KENDARI – Pemerintah Provinsi Sulawesi Tenggara (Sultra) melalui Dinas Komunikasi dan Informatika (Kominfo) menyatakan kesiapan untuk mengawal kebijakan pemerintah pusat terkait pembatasan akses media sosial bagi anak di bawah usia 16 tahun. Kebijakan yang digagas Kementerian Komunikasi dan Digital (Komdigi) tersebut direncanakan mulai berlaku pada 28 Maret 2026 sebagai langkah untuk melindungi generasi muda dari berbagai dampak negatif di ruang digital.
Pelaksana Tugas (Plt) Kepala Dinas Kominfo Sultra, Andi Syahrir, mengatakan pihaknya menyambut baik kebijakan tersebut dan siap mendukung implementasinya di daerah. Menurutnya, langkah ini merupakan bentuk komitmen pemerintah dalam menciptakan ekosistem digital yang lebih aman, khususnya bagi anak-anak dan remaja yang masih rentan terhadap pengaruh konten di media sosial.
“Kami menyambut positif regulasi ini. Ini adalah upaya negara hadir untuk melindungi anak-anak dari paparan konten yang tidak sesuai usia, penyebaran informasi yang tidak terkontrol, serta risiko perundungan di dunia maya atau cyberbullying yang semakin meningkat,” ujar Andi Syahrir di Kendari, Senin (9/3/2026).

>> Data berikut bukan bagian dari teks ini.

(** * The heuristic ordering agent of forex_minute

    A shallow embedding of [forex_minute/agent/heuristic/agent.py]: the
    class [Agent], its bounded histories, its demand estimate and its
    base-stock order rule.

    Numbers.  Python's [float] values are modelled by the real numbers of
    the Standard Library: every operation is the exact one and the rounding
    of IEEE arithmetic (including the cast of an observation entry to
    [np.float32] and back) is not part of the model.  Decimal constants of
    the source are written as fractions ([0.7] is [7/10]).

    Effects.  A method of [Agent] reads and mutates [self] and may raise:
    it is a function from the state of the instance to an outcome and the
    state the call leaves behind. *)

From Stdlib Require Import Reals Lra Lia List String Bool Arith ZArith.
Import ListNotations.

Open Scope R_scope.

(** ** Python values and built-ins used by the agent *)

Module Py.

Inductive exn : Type :=
| TypeError
| KeyError (key : string)
| IndexError
| ValueError.

Inductive outcome (A : Type) : Type :=
| Returned (v : A)
| Raised (e : exn).

Arguments Returned {A} v.
Arguments Raised {A} e.

(** [max(a, b)]: the first argument is kept unless a later one is greater. *)
Definition max (a b : R) : R := if Rlt_dec a b then b else a.

(** [min(a, b)]: the first argument is kept unless a later one is smaller. *)
Definition min (a b : R) : R := if Rlt_dec b a then b else a.

(** [sum(xs)]: starts from 0 and adds from the left. *)
Definition sum (xs : list R) : R := fold_left Rplus xs 0.

(** [collections.deque(maxlen=n)]. *)
Record deque : Type := mk_deque { maxlen : nat; items : list R }.

Definition deque_new (n : nat) : deque := mk_deque n [].

(** [d.append(x)]: the value goes to the right end, and once the deque is
    longer than [maxlen] the leftmost value is dropped. *)
Definition deque_append (d : deque) (x : R) : deque :=
  let l := (items d ++ [x])%list in
  mk_deque (maxlen d) (if (maxlen d <? List.length l)%nat then tl l else l).

Definition len (d : deque) : nat := List.length (items d).

(** [xs[0]] *)
Definition item0 (xs : list R) : outcome R :=
  match xs with
  | x :: _ => Returned x
  | [] => Raised IndexError
  end.

(** A [dict] with string keys, in insertion order. *)
Definition dict : Type := list (string * list R).

Fixpoint getitem (d : dict) (k : string) : outcome (list R) :=
  match d with
  | [] => Raised (KeyError k)
  | (k', v) :: d' => if String.eqb k' k then Returned v else getitem d' k
  end.

(** [xs.index(x)] *)
Fixpoint index (xs : list string) (x : string) : outcome nat :=
  match xs with
  | [] => Raised ValueError
  | y :: ys =>
      if String.eqb y x then Returned O
      else match index ys x with
           | Returned n => Returned (S n)
           | Raised e => Raised e
           end
  end.

End Py.

Import Py.

(** ** numpy *)

Module Np.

Ia menjelaskan, kebijakan tersebut menyasar sejumlah platform media sosial besar yang banyak digunakan masyarakat, seperti YouTube, TikTok, Instagram, dan Facebook. Platform-platform tersebut dinilai memiliki potensi risiko bagi anak jika digunakan tanpa pengawasan dan literasi digital yang memadai.
Untuk memastikan kebijakan tersebut berjalan efektif di daerah, Kominfo Sultra akan segera melakukan penyesuaian serta koordinasi dengan berbagai pihak terkait. Salah satu langkah yang disiapkan adalah melakukan sosialisasi bersama Dinas Pendidikan dan Kebudayaan, pihak sekolah, serta komunitas literasi digital guna memberikan pemahaman kepada pelajar, guru, dan orang tua mengenai aturan baru tersebut.
Selain itu, Kominfo Sultra juga akan mengintensifkan kampanye literasi digital melalui media lokal dan kanal media sosial resmi pemerintah provinsi. Kampanye ini bertujuan memberikan edukasi kepada masyarakat mengenai pentingnya pengawasan penggunaan internet bagi anak serta mendorong penggunaan media digital secara bijak dan produktif.
Tidak hanya itu, Kominfo Sultra juga akan berkoordinasi dengan penyedia layanan internet (Internet Service Provider/ISP) di wilayah Sulawesi Tenggara untuk memantau kesiapan teknis dan memastikan penerapan sistem verifikasi usia yang dirancang oleh pemerintah pusat dapat berjalan optimal.
Meski demikian, Andi Syahrir mengakui bahwa implementasi kebijakan ini akan menghadapi sejumlah tantangan, terutama terkait dengan celah teknologi yang memungkinkan anak-anak mengakses media sosial tanpa batasan. Salah satu potensi kendala adalah penggunaan Virtual Private Network (VPN) atau pemalsuan data identitas saat mendaftar akun.
“Tantangan terbesar adalah memastikan validitas data usia pengguna. Selain itu, masih terdapat kesenjangan pemahaman teknologi antara anak dan orang tua di beberapa wilayah Sultra, sehingga perlu pendekatan edukatif yang lebih intensif,” jelasnya.
Karena itu, ia menegaskan bahwa keberhasilan kebijakan ini tidak hanya bergantung pada sistem teknologi yang diterapkan pemerintah, tetapi juga memerlukan keterlibatan aktif dari keluarga dalam mengawasi penggunaan perangkat digital oleh anak-anak.
Andi Syahrir pun mengimbau para orang tua di Sulawesi Tenggara untuk lebih aktif mendampingi anak-anak saat menggunakan gadget dan mengakses internet. Menurutnya, pengawasan keluarga merupakan kunci utama dalam membangun kebiasaan digital yang sehat bagi generasi muda.
“Sebagus apa pun sistem pembatasan yang dibuat pemerintah, peran orang tua tetap menjadi benteng utama. Jangan biarkan gadget menjadi ‘pengasuh’ tunggal bagi anak. Pastikan anak-anak memanfaatkan ruang digital untuk belajar, berkreasi, dan mengembangkan potensi diri, bukan sekadar mengonsumsi konten tanpa filter,” pungkasnya.